Accessing Higher Education Track
Service members pursuing college education will receive guidance to prepare for the college application process. The Education track addresses such topics as identifying educational goals, education funding, and researching and comparing institutions. Upon completion of the Education track, service members will be prepared to submit an application to an academic institution, schedule a session with a counselor from the institution, and connect with a Student Veterans Organization on campus. Service members will be able to meet with education counselors for individualized preparation as desired.
Career Technical Training Track
Service members pursuing further technical training will receive guidance and help in selecting schools and technical fields. The Career Technical Training track addresses such topics as selection of a reputable career and technical training school, the application process from start to finish, how to use certification finder Web tools and other Internet resources that identify licensed occupations, and a military occupational code translator. Similar to the Education track, upon completing the Career Technical Training track, Service members will be prepared to submit an application to a technical training institute/school/program, schedule a session with a program counselor, and connect with a Student Veterans Organization at that facility, or in the vicinity, as available. Technical training experts and VA vocational education counselors will be available to meet individually with service members, as needed.

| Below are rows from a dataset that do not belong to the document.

Lemma clean_headings_plain (content pattern : string) :
  has_char "#" content = false -> clean_headings content pattern = Ok content.
Proof.
  intros H. unfold clean_headings. rewrite clean_headings_loop_ok.
  cbn [bind]. f_equal.
  rewrite <- (join_split content) at 2. f_equal.
  rewrite <- (map_id (split content NL)) at 2.
  apply map_ext_Forall.
  assert (Hs : Forall (fun line => startswith (strip line) "#" = false)
                 (split content NL)).
  { apply (has_char_stripped_lines "#" content
             (fun t => startswith t "#")); [|exact H].
    intros t Ht. now apply (has_char_startswith "#"). }
  eapply Forall_impl; [|exact Hs].
  intros line Hline. cbv beta in Hline. unfold clean_line, is_heading_with.
  now rewrite Hline.
Qed.

Lemma first_occurrences_order (found : list string) :
  set_order found (first_occurrences found).
Proof.
  split; [apply NoDup_nodup|]. intros x. apply nodup_In.
Qed.

Lemma read_text_without_cr (stored : string) :
  has_char cr stored = false -> read_text stored = stored.
Proof.
  induction stored as [|c rest IH]; intros H; [reflexivity|].
  cbn [has_char] in H. apply orb_false_iff in H as [Hc H].
  cbn [read_text]. now rewrite Hc, IH.
Qed.

Lemma write_text_posix (content : string) : write_text NL content = content.
Proof. unfold write_text. apply str_replace_same. discriminate. Qed.

(** X29: a file whose text, as read, holds none of the characters #, <,
    backtick and [, and no line that begins with Package and holds a
    period, goes through the seventeen passes of [process_file] unchanged,
    whatever [re] makes of templates and in whatever order sets are
    iterated; [process_file] hands the text it read to the write, prints
    that the file was processed, and returns.  What is stored afterwards is
    that text with each line feed written as the line separator of the
    platform: the text the file had if that held no carriage return and the
    separator is a line feed, and otherwise the text with its carriage
    returns read as line feeds. *)
Theorem process_file_plain_text
  (parse_template : string -> outcome (string -> string))
  (set_iter : list string -> list string) (can_write : string -> bool)
  (os_linesep stored : string) :
  let content := read_text stored in
  (forall found, set_order found (set_iter found)) ->
  has_char "#" content = false ->
  has_char "<" content = false ->
  has_char "`" content = false ->
  has_char "[" content = false ->
  Forall (fun l => has_first_sentence l = false) (split content NL) ->
  process_content parse_template set_iter content = Returns content
  /\ (forall (d : disk) (file_path : string),
         d file_path = Holds stored ->
         can_write file_path = true ->
         process_file parse_template set_iter can_write os_linesep d
           file_path
         = ([WriteBack file_path content; PrintProcessed file_path],
            Returns (write_to d file_path (write_text os_linesep content))))
  /\ (os_linesep = NL -> write_text os_linesep content = content)
  /\ (has_char cr stored = false -> content = stored).
Proof.
  intros content Hiter Hh Hl Hb Hk Hs.
  assert (Hc : process_content parse_template set_iter content
               = Returns content).
  { unfold process_content.
    rewrite remove_pattern_plain by assumption.
    rewrite (proj1 (replace_pattern_plain content Hh Hl)).
    rewrite remove_first_sentence_plain by assumption.
    rewrite convert_details_to_tabitem_plain by assumption.
    rewrite add_tabs_tags_plain by assumption.
    rewrite remove_output_blocks_plain by assumption.
    rewrite process_header_blocks_plain by assumption.
    rewrite remove_index_block_plain by assumption.
    rewrite correct_escaping_in_links_plain by assumption.
    rewrite move_all_struct_definitions_plain by assumption.
    cbn [and_then].
    rewrite add_anchor_tags_plain by assumption. cbn [of_res and_then].
    rewrite remove_code_block_delimiters_plain by assumption.
    rewrite find_method_blocks_and_relocate_plain by assumption.
    cbn [of_res and_then].
    rewrite move_responses_to_top_plain by assumption.
    rewrite move_to_bottom_plain by assumption. cbn [of_res and_then].
    rewrite (proj2 (replace_pattern_plain content Hh Hl)).
    now rewrite clean_headings_plain. }
  split; [exact Hc|]. split; [|split].
  - intros d file_path Hd Hw. unfold process_file. fold content.
    rewrite Hd. fold content. now rewrite Hc, Hw.
  - intros ->. apply write_text_posix.
  - apply read_text_without_cr.
Qed.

Airmen pursuing self-employment in the private or non-profit sector will learn about the challenges faced by entrepreneurs, the benefits and realities of entrepreneurship, and the steps toward business ownership. Upon completion of the Entrepreneurship track, service members will have developed the initial components of their business plan. After completing an optional eight-week online course, Airmen and veterans will be connected with a small business owner to mentor and guide them through their business start-up.